Quality engineering design in artificial intelligence platform solutions

Translator | Zhu Xianzhong

Reviewer | Sun Shujuan

Introduction

##We are in the golden age of artificial intelligence . The adoption of artificial intelligence solutions makes enterprises more creative, competitive and responsive. The software-as-a-service (SaaS) model, coupled with the advancement of cloud technology, has made the software production and consumption process more and more mature.

It is a common fact that most organizations prefer to “buy” off-the-shelf AI technology rather than “build” their own. Therefore, SaaS providers, such as Salesforce, SAP, Oracle, etc., have successively introduced artificial intelligence platform functions and built an artificial intelligence as a service (AI-as-a-Service, AIaaS) model. Indeed, this development trend makes it easier for enterprises to adopt artificial intelligence solutions.

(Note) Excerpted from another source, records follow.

(* ===== verification/Webhook.v ===== *)
(** * internal/webhook: what the API server lets in

    Models [webhook.go], [acceleratorclass.go], [acceleratorworkload.go] and
    [acceleratorpartitionpolicy.go]: five validators and the mutator of Pods.  The
    manager decodes an object into the type its webhook is registered for, so a handler
    takes that type.  The theorems compare admission with the controllers that act on
    what it let in. *)

From S2P Require Import Prelude GoStrings GoTime GoText Naming VendorCap ApiTypes PolicyTypes IntentResources IntentGates IntentSnapshot IntentTranslate IntentSafety HealthController UpgradeTypes UpgradeNode DriverImage PartitionTypes PartitionProfiles PartitionController Workload PodSpec ClusterPolicy DevicePlugins.
From S2P Require UpgradeEffects PartitionSpec WorkloadSafety.

(** ** webhook.go *)

Definition InjectLabel : string := "kcloud.ai/inject".
Definition nvidiaResourcePrefix : string := "nvidia.com/".
Definition nvidiaRuntimeClass : string := "nvidia".
Definition knownVendors : gmap string bool := list_to_map
  [(nvidiaRuntimeClass, true); ("furiosa", true); ("tenstorrent", true); ("rebellions", true)].

(** The rejections counter; and the text of the error of [time.ParseDuration]. *)
Class WebhookMetrics (W : Type) := { RecordWebhookRejection : string → W → W }.
Class DurationErrors := { duration_error : string → GoErr }.

Definition validateImageRef (img : string) : option GoErr :=
  let img := trim_space img in
  if bool_decide (img = "") then Some (errorf "image must not be empty")
  else
    let name := match cut_last "/" img with Some (_, name) => name | None => img end in
    match cut_last ":" name with
    | None => Some (errorf ("image " +:+ quote img +:+ " must include an explicit tag (name:tag)"))
    | Some (_, tag) =>
        if bool_decide (trim_space tag = "") then Some (errorf ("image " +:+ quote img +:+ " has an empty tag")) else None
    end.

Definition timeouts (up : UpgradePolicy) : gmap string string := list_to_map
  [("validationTimeout", Up_ValidationTimeout up); ("drainTimeout", Up_DrainTimeout up); ("rebootTimeout", Up_RebootTimeout up)].
(** What the loop over the timeouts refuses. *)
Definition bad_duration (val : string) : bool := negb (bool_decide (val = "")) && negb (bool_decide (is_Some (parse_duration val))).
Definition validateUpgradePolicy `{MapRange, DurationErrors} (up : UpgradePolicy) : option GoErr :=
  if Up_MaxReboots up <? 0 then
    Some (errorf ("spec.upgradePolicy.maxReboots must be >= 0 (got " +:+ sprint_Z (Up_MaxReboots up) +:+ ")"))
  else match find_first (λ kv, bad_duration kv.2) (range_map (timeouts up)) with
  | Some (name, val) =>
      Some (errorf_w ("spec.upgradePolicy." +:+ name +:+ " " +:+ quote val +:+ " is not a valid duration") (duration_error val))
  | None => None
  end.
Definition validateDIP `{MapRange, DurationErrors} (dip : DriverInstallPolicy) : option GoErr :=
  let driver := Dip_Driver dip in
  if negb (mget false knownVendors (to_lower (Dip_Vendor dip))) then
    Some (errorf ("spec.vendor " +:+ quote (Dip_Vendor dip) +:+
      " is not a known vendor (allowed: nvidia, furiosa, tenstorrent, rebellions)"))
  else match validateImageRef (UpgradeTypes.Ds_Image driver) with
  | Some e => Some (errorf_w "spec.driver.image" e)
  | None =>
      if UpgradeTypes.Ds_TrackOnly driver && negb (bool_decide (UpgradeTypes.Ds_Mode driver = ""))
         && negb (bool_decide (UpgradeTypes.Ds_Mode driver = "job")) then
        Some (errorf ("spec.driver.trackOnly=true requires spec.driver.mode=job (got " +:+ quote (UpgradeTypes.Ds_Mode driver) +:+ ")"))
      else match Dip_UpgradePolicy dip with Some up => validateUpgradePolicy up | None => None end
  end.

Testing technology plays a vital role in quality assurance (QA) in general and in the adoption of artificial intelligence platforms in particular. Moreover, testing becomes very complex when adopting an AI platform, for the following reasons:

Testing AI requires smart testing processes, virtualized cloud resources, specialized skills, and AI tools.
1. Although artificial intelligence platform providers will release various versions frequently, the speed of testing should be as fast as possible.
2. Artificial intelligence products often lack transparency and cannot be explained; therefore, they are difficult to convince.
3. Not only artificial intelligence products, the quality of the training model and the quality of the data are also equally important. However, some traditional testing methods for validating cloud resources, algorithms, interfaces, and user configurations are generally inefficient. In this way, tests of learning, reasoning, perception, operation, etc. become equally important.

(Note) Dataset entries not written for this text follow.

(** C29. The comparison of two backends is about sets, not lists: the relation it names is
    the one between what was observed, whatever the order, the repetitions and the order
    in which Go ranges over its maps; each side's own elements are listed, sorted; and
    two observations match on all axes exactly when they have as many units and the
    same three sets. *)
Theorem comparison_is_of_sets (x y : BackendObservation) :
  (∀ a b, let '(rel, onlyA, onlyB) := relate a b in
     (∀ k, k ∈ onlyA ↔ k ∈ a ∧ k ∉ b) ∧ (∀ k, k ∈ onlyB ↔ k ∈ b ∧ k ∉ a) ∧
     StronglySorted (not_after (less_on id)) onlyA ∧ StronglySorted (not_after (less_on id)) onlyB ∧
     (rel = RelationEqual ↔ a ⊆ b ∧ b ⊆ a) ∧
     (rel = RelationSubset ↔ a ⊆ b ∧ ¬ b ⊆ a) ∧ (rel = RelationSuperset ↔ b ⊆ a ∧ ¬ a ⊆ b) ∧
     (rel = RelationDisjoint ↔ ¬ a ⊆ b ∧ ¬ b ⊆ a ∧ ∀ k, k ∈ a → k ∉ b)) ∧
  (Cmp_AllMatch (Compare x y) = true ↔
     Bo_AllocationUnits x = Bo_AllocationUnits y ∧ (∀ k, k ∈ Bo_DeviceNodes x ↔ k ∈ Bo_DeviceNodes y) ∧
     (∀ k, k ∈ Bo_DevNodes x ↔ k ∈ Bo_DevNodes y) ∧ (∀ k, k ∈ Bo_ForeignTopLevel x ↔ k ∈ Bo_ForeignTopLevel y)).
Proof.
  assert (Hrel : ∀ a b, let rel := (relate a b).1.1 in
    (rel = RelationEqual ↔ a ⊆ b ∧ b ⊆ a) ∧ (rel = RelationSubset ↔ a ⊆ b ∧ ¬ b ⊆ a) ∧
    (rel = RelationSuperset ↔ b ⊆ a ∧ ¬ a ⊆ b) ∧ (rel = RelationDisjoint ↔ ¬ a ⊆ b ∧ ¬ b ⊆ a ∧ ∀ k, k ∈ a → k ∉ b)).
  { intros a b. rewrite relate_cases. cbv zeta. cbn [fst snd]. pose proof (only_in_nil a b). pose proof (only_in_nil b a).
    pose proof (all_only a b). pose proof (all_only b a).
    assert (Hsym : (∀ k, k ∈ a → k ∉ b) ↔ (∀ k, k ∈ b → k ∉ a)) by (split; intros Hk k ? ?; by eapply Hk).
    generalize dependent (∀ k, k ∈ a → k ∉ b). intros Dab. generalize dependent (∀ k, k ∈ b → k ∉ a). intros Dba.
    repeat destruct (decide _); (split; [|split; [|split]]); (split; intros E; first [discriminate E|reflexivity|exfalso; tauto|tauto]). }
  split.
  - intros a b. specialize (Hrel a b). rewrite relate_cases in *. cbv zeta in *. cbn [fst] in Hrel.
    destruct Hrel as (? & ? & ? & ?). split_and!; try done; try (intros k; apply elem_of_only_in); apply sort_slice_sorted; apply _.
  - assert (Hax : ∀ name a b, Ax_Match (setAxis name a b) = true ↔ ∀ k, k ∈ a ↔ k ∈ b).
    { intros name a b. destruct (Hrel a b) as [He _]. unfold setAxis. destruct (relate a b) as [[rel oa] ob]. simpl in *.
      rewrite bool_decide_eq_true, He. split; [intros [? ?] k; split; auto|]. intros Hk. split; intros k; apply Hk. }
    unfold Compare. cbn [Cmp_AllMatch forallb]. rewrite !andb_true_iff, !Hax. cbn [Ax_Match]. rewrite bool_decide_eq_true. tauto.
Qed.
End Compared.

(** ** At a concrete declaration *)

(** Rules that pass every name, and a text that keeps the names only. *)
Definition lenient_rules : FieldRules :=
  {| IsDNS1123Subdomain := λ s, if bool_decide (s = "") then ["empty"] else []; IsQualifiedName := λ _, [];
     ParseQuantity := λ s, negb (bool_decide (s = "")); DeviceAttributeMaxValueLength := 64; DeviceMaxDomainLength := 63;
     DeviceMaxIDLength := 32; ToAggregate := λ l, join ", " (Fe_Field <$> l) |}.
Definition names_json : ConfigJSON := {| dp_json := Dpc_ResourceName; dra_json := Drc_DriverName |}.
Definition npu_declaration (sharing : option DescriptorSharing) : AcceleratorDescriptorSpec :=
  mkDescriptorSpec "furiosa" "rngd" AllocationUnitDevice (mkIdentity IdentitySourceSerial true) ["/dev/rngd/npu0"; "/dev/rngd/npu0bar0"]
    [BackendDevicePlugin; BackendDRA] (mkCleanup true ["furiosa-smi"; "reset"]) sharing {["arch" := "rngd"]} {["memory" := "48Gi"]}
    {["memory" := "stats/memory"]}.

Lemma declared_paths_stay_below_witness :
  let dev := npu_declaration (Some (mkDescriptorSharing SharingModeTimeSliced 4)) in
  (∃ ps, split_on "/" "/dev/rngd/npu0" = "" :: "dev" :: ps ∧ ps ≠ [] ∧ Forall plain ps) ∧
  BackendDevicePlugin ∈ Dd_Backends dev.
Proof.
  intros dev. destruct (declared_paths_stay_below (H := lenient_rules) dev) as ((_ & Hn) & _ & _ & Hs); [vm_compute; reflexivity|].
  split; [apply Hn; left|]. apply Hs. discriminate.
Defined.
Lemma feasible_backends_compile_witness :
  let dev := npu_declaration (Some (mkDescriptorSharing SharingModeTimeSliced 4)) in
  (FeasibleBackends (H := lenient_rules) dev).1 = [BackendDevicePlugin; BackendDRA] ∧
  (∀ config, CompileDRA (H := lenient_rules) (H1 := names_json) dev ≠ inl config).
Proof.
  intros dev. assert (E : (FeasibleBackends (H := lenient_rules) dev).1 = [BackendDevicePlugin; BackendDRA]) by (vm_compute; reflexivity).
  split; [exact E|]. intros config Ec.
  destruct (feasible_backends_compile (H := lenient_rules) (H1 := names_json) dev) as (_ & _ & _ & _ & Hd).
  destruct Hd as [Hd _]; [rewrite E; right; left|]. discriminate (Hd (ex_intro _ config Ec)).
Defined.
Lemma comparison_is_of_sets_witness :
  let plugin := mkBackendObservation BackendDevicePlugin 2 ["a"; "b"; "a"] ["n"] [] in
  let dra := mkBackendObservation BackendDRA 2 ["b"; "a"] ["n"; "n"] [] in
  Cmp_AllMatch (Compare plugin dra) = true.
Proof.
  intros plugin dra. destruct (comparison_is_of_sets plugin dra) as [_ [_ H]]. apply H.
  split; [reflexivity|]. unfold plugin, dra. simpl. split; [|split]; intros k; rewrite ?elem_of_cons; tauto.
Defined.
Lemma inv_prune (d : AcceleratorDescriptor) objs : Da_Name d = Da_Name desc → Validate spec = [] → inv (pruneGeneratedBackends r d objs).
Proof.
  intros En Hv. apply preserves_for_each. intros [k scope] Hk. unfold pruneKind. simpl. rewrite En.
  apply (preserves_checked I (answers I (gen_list k scope (Da_Name desc)))).
  - apply preserves_gives, (kd_gen_list (KeepsDesc := HK)).
  - intros l Hl. apply preserves_for_each. intros [ns n] Hin. unfold prune_one. simpl. destruct (contains_string _ _); [apply preserves_ret|].
    apply preserves_bind; [|intros [?|e]; [apply preserves_ret|destruct (is_not_found e); [apply preserves_ret|apply preserves_throw]]].
    apply preserves_try. intros w Hw. apply (sent_allowed (GDelete k ns n)); [done|]. split; [done|]. exists scope, l.
    split_and!; [done..|]. rewrite !elem_of_cons, elem_of_nil in Hk.
    destruct Hk as [[= -> ->]|[[= -> ->]|[[= -> ->]|[[= -> ->]|[[= -> ->]|[[= -> ->]|[]]]]]]]; [by left..|right|right|right];
      (split; [|done]); rewrite !elem_of_cons; auto.
  - intros e. destruct (is_no_match e); [apply preserves_ret|apply preserves_throw].
Qed.
Lemma inv_deploy (d : AcceleratorDescriptor) ok served : Da_Name d = Da_Name desc → Da_UID d = Da_UID desc → Da_Spec d = Da_Spec desc →
  Validate spec = [] → (ok = true → cleared I desc) → inv (deploy r d ok served).
Proof.
  intros En Eu Es Hv Hok. unfold deploy. destruct ok; simpl; [|by apply inv_prune]. rewrite (render_ext desc d) by done.
  destruct (RenderGeneratedBackends desc _ _ _) as [objs|err] eqn:Er; [|apply preserves_throw].
  apply preserves_bind; [|intros _; by apply inv_prune]. apply preserves_for_each. intros o Ho. unfold described.
  apply preserves_bind; [|intros [?|e]; [apply preserves_ret|apply preserves_throw]]. apply preserves_try. intros w Hw.
  apply (sent_allowed (GApply (owner_ref d) (owned d o))); [done|]. split_and!.
  - unfold owner_ref. by rewrite En, Eu.
  - done.
  - by apply Hok.
  - eexists _, objs, o. split_and!; [|exact Er|done|]; [destruct served; auto|]. unfold owned. by rewrite En.
Qed.
(** The keys of a flow result this module reads; ["reason"] may be
    missing. *)
Record FlowResult := {
  flow_type : FlowResultType;
  flow_reason : option string;
}.

Inductive IssueSeverity := CRITICAL | ERROR | WARNING.

Module Issue.
(** The keyword arguments of [async_create_issue]. *)
Record t := {
  breaks_in_ha_version : string;
  is_fixable : bool;
  issue_domain : string;
  severity : IssueSeverity;
  translation_key : string;
  translation_placeholders : list (string * string);
}.
End Issue.

(** [async_create_issue(hass, domain, issue_id, ...)] *)
Definition async_create_issue (domain issue_id : string) (issue : Issue.t)
    (registry : gmap (string * string) Issue.t) : gmap (string * string) Issue.t :=
  <[(domain, issue_id) := issue]> registry.

Section Setup.
Context `{Environment}.
(** [DOMAIN] and [PLACEHOLDERS] of [const.py], and [DOMAIN] of
    [homeassistant.core] *)
Variable DOMAIN : string.
Variable PLACEHOLDERS : list (string * string).
Variable HOMEASSISTANT_DOMAIN : string.
Variable C : Type.

(** [SwissPublicTransportSensor.__init__] *)
Definition SwissPublicTransportSensor_init (coordinator_ : C)
    (entity_description_ : SwissPublicTransportSensorEntityDescription)
    (unique_id_ : option string) : SwissPublicTransportSensor C :=
  {| coordinator := coordinator_;
     entity_description := entity_description_;
     _attr_unique_id := format_str unique_id_ +:+ "_" +:+ key entity_description_;
     _attr_device_info :=
       {| identifiers := [(DOMAIN, unique_id_)];
          manufacturer := "Opendata.ch";
          entry_type := SERVICE |} |}.

(** [async_setup_entry]; the result is the list handed to
    [async_add_entities]. *)
Definition async_setup_entry (hass_data : gmap string (gmap string C))
    (config_entry : ConfigEntry) : setup_exn + list (SwissPublicTransportSensor C) :=
  match hass_data !! DOMAIN with
  | None => inl (KeyError DOMAIN)
  | Some entries =>
      match entries !! entry_id config_entry with
      | None => inl (KeyError (entry_id config_entry))
      | Some coordinator_ =>
          let unique_id_ := unique_id config_entry in
          inr ((fun description =>
                  SwissPublicTransportSensor_init coordinator_ description unique_id_)
                 <$> SENSORS)
      end
  end.

(** [result["reason"]] *)
Definition result_reason (result : FlowResult) : setup_exn + string :=
  match flow_reason result with
  | Some r => inr r
  | None => inl (KeyError "reason")
  end.

(** The condition of [async_setup_platform]; [or] does not evaluate its
    right operand when the left one holds. *)
Definition import_succeeded (result : FlowResult) : setup_exn + bool :=
  match flow_type result with
  | CREATE_ENTRY => inr true
  | _ =>
      match result_reason result with
      | inr r => inr (bool_decide (r = "already_configured"))
      | inl e => inl e
      end
  end.

(** [async_setup_platform], from the result of the import flow on; the
    state is the issue registry. *)
Definition async_setup_platform (result : FlowResult)
    (registry : gmap (string * string) Issue.t)
    : (setup_exn + unit) * gmap (string * string) Issue.t :=
  match import_succeeded result with
  | inl e => (inl e, registry)
  | inr true =>
      (inr tt,
       async_create_issue HOMEASSISTANT_DOMAIN ("deprecated_yaml_" +:+ DOMAIN)
         {| Issue.breaks_in_ha_version := "2024.7.0";
            Issue.is_fixable := false;
            Issue.issue_domain := DOMAIN;
            Issue.severity := WARNING;
            Issue.translation_key := "deprecated_yaml";
            Issue.translation_placeholders :=
              [("domain", DOMAIN); ("integration_title", "Swiss public transport")] |}
         registry)
  | inr false =>
      match result_reason result with
      | inl e => (inl e, registry)
      | inr r =>
          (inr tt,
           async_create_issue DOMAIN ("deprecated_yaml_import_issue_$" +:+ r)
             {| Issue.breaks_in_ha_version := "2024.7.0";
                Issue.is_fixable := false;
                Issue.issue_domain := DOMAIN;
                Issue.severity := WARNING;
                Issue.translation_key := "deprecated_yaml_import_issue_$" +:+ r;
                Issue.translation_placeholders := PLACEHOLDERS |}
             registry)
      end
  end.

For example, in a plug-and-play AI solution model, the AI logic is provided by the software vendor. Programmers as consumers are responsible for building the interface, providing data for training the logic, training the logic in the context of the solution, and extending the experience to the end user.

First, as with traditional testing, we should test data, algorithms, integrations, and user experience. Second, in order to test the functional suitability of the solution, the trained model should be validated, which will extend the testing to inference, planning, learning, etc. Third, methods for validating the AI algorithms themselves should be developed. Finally, tools that may be used by AI logic, such as search, optimization, probability, etc., should also be included in functional verification. This article introduces a practical perspective on artificial intelligence testing frameworks.

Core necessity of artificial intelligence platform solutions: continuous testing

QA maturity achieved through a high degree of automation is critical to the adoption of AI platforms. As enterprises modernize their infrastructure and engineering methods, release cycles are likely to become increasingly shorter and highly automated. Continuous integration (CI) techniques have proven to be effective. When code is logged in several times a day and then recompiled, it generates multiple QA feedback loops. Therefore, to successfully apply CI, automation of the build and deployment process is crucial. Automation is the foundation of CI, and test automation makes continuous delivery (CD) possible. In short, CD is driven by CI. The development of agile and DevOps models has accelerated the feedback loop between development and testing, institutionalizing continuous testing (CT), continuous development and continuous delivery.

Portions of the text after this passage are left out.